Publié le 17 novembre 2015 dans Infos


PLF 2016 117 Projet de loi de finances

Articles du projet de loi et exposé des motifs pas article.

 

Exposé des motifs. Une des fraudes les plus coûteuses pour le Trésor, est celle qui consiste pour les entreprises à occulter une partie de leurs recettes encaissées en espèces afin d’échapper notamment à l’application de la taxe sur la valeur ajoutée (TVA).

 

Cette fraude a été facilitée par le développement des systèmes électroniques de caisse.

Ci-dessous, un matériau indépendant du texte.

Create HintDb silent discriminated.
#[local] Hint Resolve silent_call silent_attempt silent_panic keeps_ret keeps_throw keeps_get : silent.
#[local] Hint Extern 1 (keeps _ (emit _)) => (apply silent_emit; reflexivity) : silent.

Ltac silent := repeat first
  [ solve [auto with silent] | progress case_match | apply keeps_bind; [|intros ?] | apply keeps_for_each; intros ? _ ].

Lemma silent_listImages filters : silent (listImages B filters).
Proof. unfold listImages. silent. Qed.

Lemma silent_listContainers filters : silent (listContainers B filters).
Proof. unfold listContainers. silent. Qed.

Lemma silent_isLocked name : silent (isLocked H name).
Proof. unfold isLocked. silent. Qed.

Lemma silent_lastUsedLoop refs t : silent (lastUsedLoop H refs t).
Proof. revert t. induction refs; intros t; cbn [lastUsedLoop]; silent. Qed.

Lemma silent_lastUsedAtMapLoop images m : silent (lastUsedAtMapLoop H images m).
Proof.
  revert m. induction images; intros m; cbn [lastUsedAtMapLoop]; silent. apply silent_lastUsedLoop.
Qed.

#[local] Hint Resolve silent_listImages silent_listContainers silent_isLocked silent_lastUsedAtMapLoop : silent.

Lemma silent_werfImages : silent (werfImages B H).
Proof. unfold werfImages, werfImagesByLabels, werfImagesByLegacyLabels, werfImagesByLastRun. silent. Qed.

Section options.
Context (options : RunGCOptions) (dry : gc_dry options = true).

Lemma silent_removeImageRef ref : silent (removeImageRef B ref options).
Proof using dry. unfold removeImageRef. rewrite dry. silent. Qed.

Lemma silent_removeContainerRef ref : silent (removeContainerRef B ref options).
Proof using dry. unfold removeContainerRef. rewrite dry. silent. Qed.

#[local] Hint Resolve silent_removeImageRef silent_removeContainerRef : silent.

Lemma silent_unRemoved (m : C (W := W) unit) : silent m → silent (unRemoved m).
Proof. intros Hm. unfold unRemoved. silent. Qed.

#[local] Hint Resolve silent_unRemoved : silent.

Lemma silent_repoTagsLoop refs n : silent (repoTagsLoop B H options refs n).
Proof using dry. revert n. induction refs; intros n; cbn [repoTagsLoop]; silent. Qed.

Lemma silent_repoDigestsLoop refs n : silent (repoDigestsLoop B options refs n).
Proof using dry. revert n. induction refs; intros n; cbn [repoDigestsLoop]; silent. Qed.

#[local] Hint Resolve silent_repoTagsLoop silent_repoDigestsLoop : silent.

Lemma silent_removeBatch batch deleted : silent (removeBatch B H options batch deleted).
Proof using dry.
  revert deleted. induction batch; intros deleted; cbn [removeBatch]; [silent|].
  apply keeps_bind; [|intros ok; apply IHbatch].
  unfold removeImage, removeImageByRepoTags, removeImageByRepoDigests. silent.
Qed.

Lemma silent_imagesLoop fuel target images start vu report :
  silent (imagesLoop B H fuel options target images start vu report).
Proof using dry.
  revert start vu report. induction fuel as [|fuel IH]; intros start vu report; cbn [imagesLoop]; [silent|].
  cbv zeta. destruct (countImagesToFree _ _ _); [|silent].
  apply keeps_bind; [apply silent_removeBatch|intros deleted]. apply keeps_bind; [silent|intros v].
  destruct (_ <=? _)%Z; [silent|apply IH].
Qed.

Lemma silent_containersLoop cs deleted : silent (containersLoop B H options cs deleted).
Proof using dry.
  revert deleted. induction cs; intros deleted; cbn [containersLoop]; [silent|].
  case_bool_decide; [auto|]. apply keeps_bind; [silent|intros []; [auto|]].
  apply keeps_bind; [silent|intros []; [auto|auto|silent]].
Qed.

Lemma silent_pruneStep prune p vu : silent prune → silent (pruneStep H prune p vu).
Proof. intros Hp. unfold pruneStep, measureReclaimedSpace. silent. Qed.

End options.

End dry.

(** A dry run removes nothing. *)
Theorem backend_dry_run {W} (B : backend W) (H : host W) `{GoRuntime} options s :
  gc_dry options = true →
  filter (λ e, removal e = true) (log (fst (RunGC B H options s))) = filter (λ e, removal e = true) (log s).
Proof.
  intros Hd. set (l0 := filter _ (log s)).
  enough (Hk : keeps (λ s : cstate W, filter (λ e, removal e = true) (log s) = l0) (RunGC B H options)) by by apply (Hk s).
  unfold RunGC. apply keeps_bind; [|intros p].
  { unfold backendStoragePath. apply keeps_bind; [case_bool_decide; [apply silent_call|apply keeps_ret]|intros p].
    apply keeps_bind; [apply silent_call|intros ?; apply keeps_ret]. }
  cbv zeta. assert (Hd' : gc_dry (withPath options p) = true) by done.
  apply keeps_bind; [apply silent_call|intros vu0]. destruct (_ <=? _)%Z; [apply keeps_ret|].
  apply keeps_bind; [apply silent_pruneStep; unfold pruneVolumes; rewrite Hd'; apply keeps_throw|intros vu1].
  apply keeps_bind; [apply silent_pruneStep; unfold pruneImages; rewrite Hd'|intros vu2].
  { apply keeps_bind; [apply silent_listImages|intros ?; apply keeps_ret]. }
  destruct (_ <=? _)%Z; [apply keeps_ret|].
  apply keeps_bind; [|intros r1].
  { unfold cleanupWerfContainers. apply keeps_bind; [apply silent_listContainers|intros cs].
    apply keeps_bind; [by apply silent_containersLoop|intros d]. destruct cs; [apply keeps_ret|].
    apply keeps_bind; [apply silent_call|intros ?; apply keeps_ret]. }
  apply keeps_bind; [apply keeps_bind; [apply silent_call|intros ?; apply keeps_ret]|intros m3].
  apply keeps_bind; [apply keeps_bind; [apply silent_werfImages|intros images; by apply silent_imagesLoop]|intros r2].
  apply keeps_bind; [apply keeps_bind; [apply silent_call|intros ?; apply keeps_ret]|intros m4]. apply keeps_ret.
Qed.

(** ** The budget and the end of the loop *)

(** The sum that the loop compares, modulo 2^64. *)
Definition sizeSum (images : list Summary) : Z :=
  foldl (λ freed img, wrapUint64 (freed + wrapUint64 (sum_Size img))) 0%Z images.

Definition sizeSumFrom (freed : Z) (images : list Summary) : Z :=
  foldl (λ freed img, wrapUint64 (freed + wrapUint64 (sum_Size img))) freed images.

Lemma countLoop_spec images freed bytes :
  let k := countLoop images freed bytes in
  k ≤ List.length images
  ∧ (∀ j, j < k → (sizeSumFrom freed (take j images) < bytes)%Z)
  ∧ (k = List.length images ∨ (bytes <= sizeSumFrom freed (take k images))%Z).
Proof.
  revert freed. induction images as [|img images IH]; intros freed; cbn [countLoop].
  { cbn. split_and!; [lia|lia|by left]. }
  destruct (Z.ltb_spec freed bytes) as [Hlt|Hge]; [|cbn; split_and!; [lia|lia|by right]].
  destruct (IH (wrapUint64 (freed + wrapUint64 (sum_Size img)))) as (Hk & Hj & Hend). cbn zeta. cbn [List.length]. split_and!.
  - lia.
  - intros [|j] Hlt'; [done|]. cbn. apply Hj. lia.
  - destruct Hend as [->|He]; [by left|right]. done.
Qed.

Lemma countLoop_pos images freed bytes : (freed < bytes)%Z → images ≠ [] → 0 < countLoop images freed bytes.
Proof. destruct images; [done|]. cbn. intros Hf _. apply Z.ltb_lt in Hf as ->. lia. Qed.

(** The next batch is the shortest run of images from the start index on whose sizes sum
    up to the bytes to free, or all that is left. *)
Lemma countImagesToFree_spec images start bytes : (0 <= bytes)%Z →
  match countImagesToFree images start bytes with
  | None => bytes = 0%Z ∨ List.length images ≤ start
  | Some n => start ≤ n < List.length images
      ∧ (∀ j, j ≤ n - start → (sizeSum (take j (drop start images)) < bytes)%Z)
      ∧ (S n = List.length images ∨ (bytes <= sizeSum (take (S n - start) (drop start images)))%Z)
  end.
Proof.
  intros Hb. unfold countImagesToFree. destruct (Z.eqb_spec bytes 0) as [->|Hnz]; [by left|].
  destruct (Nat.leb_spec (List.length images) start) as [Hle|Hlt]; cbn [orb]; [by right|].
  pose proof (countLoop_spec (drop start images) 0 bytes) as (Hk & Hj & Hend). rewrite length_drop in Hk, Hend.
  assert (Hpos : 0 < countLoop (drop start images) 0 bytes).
  { apply countLoop_pos; [lia|]. intros E. apply (f_equal List.length) in E. rewrite length_drop in E. cbn in E. lia. }
  set (k := countLoop _ _ _) in *. cbv zeta.
  replace (Nat.max (start + k - 1) start) with (start + k - 1) by lia.
  replace (S (start + k - 1) - start) with k by lia. split_and!; [lia|lia| |].
  - intros j Hjk. apply Hj. lia.
  - destruct Hend as [E|E]; [left; lia|by right].
Qed.

Section ends.
Context {W : Type} (B : backend W) (H : host W) `{GoRuntime}.

(** The calls do not panic. *)
Record calm : Prop := {
  calm_Info w : noPanic (snd (Info B w));
  calm_Images f w : noPanic (snd (Images B f w));
  calm_Containers f w : noPanic (snd (Containers B f w));
  calm_Rmi r f w : noPanic (snd (Rmi B r f w));
  calm_Rm r f w : noPanic (snd (Rm B r f w));
  calm_PruneImages f w : noPanic (snd (PruneImages B f w));
  calm_PruneVolumes w : noPanic (snd (PruneVolumes B w));
  calm_statPath p w : noPanic (snd (statPath H p w));
  calm_usage p w : noPanic (snd (GetVolumeUsageByPath H p w));
  calm_lastRun w : noPanic (snd (GetWerfLastRunAtV1_1 H w));
  calm_lastAccess r w : noPanic (snd (GetImageLastAccessTime H r w));
  calm_acquire l w : noPanic (snd (AcquireNonBlocking H l w));
  calm_release l w : noPanic (snd (Release H l w))
}.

Certains logiciels permettent en effet de retirer des recettes de la comptabilité et de reconstituer les tickets de caisse sans que cette manipulation soit décelable.

 

Tous les Etats sont aujourd’hui confrontés à ce phénomène et tentent d’y apporter une réponse appropriée.

 

L’article 20 de la loi relative à la lutte contre la fraude fiscale et la grande délinquance économique et financière du 6 décembre 2013 offre de nouveaux moyens à l’administration pour détecter les systèmes de caisse frauduleux et pour pénaliser leurs concepteurs.

 

Depuis l’entrée en vigueur de ces nouvelles sanctions et sous la pression des opérations de contrôle qui se poursuivent, la plupart des éditeurs de logiciels de caisse ont réagi en proposant à leurs clients des mises à jour visant à supprimer leurs fonctions frauduleuses, voire à limiter leur permissivité.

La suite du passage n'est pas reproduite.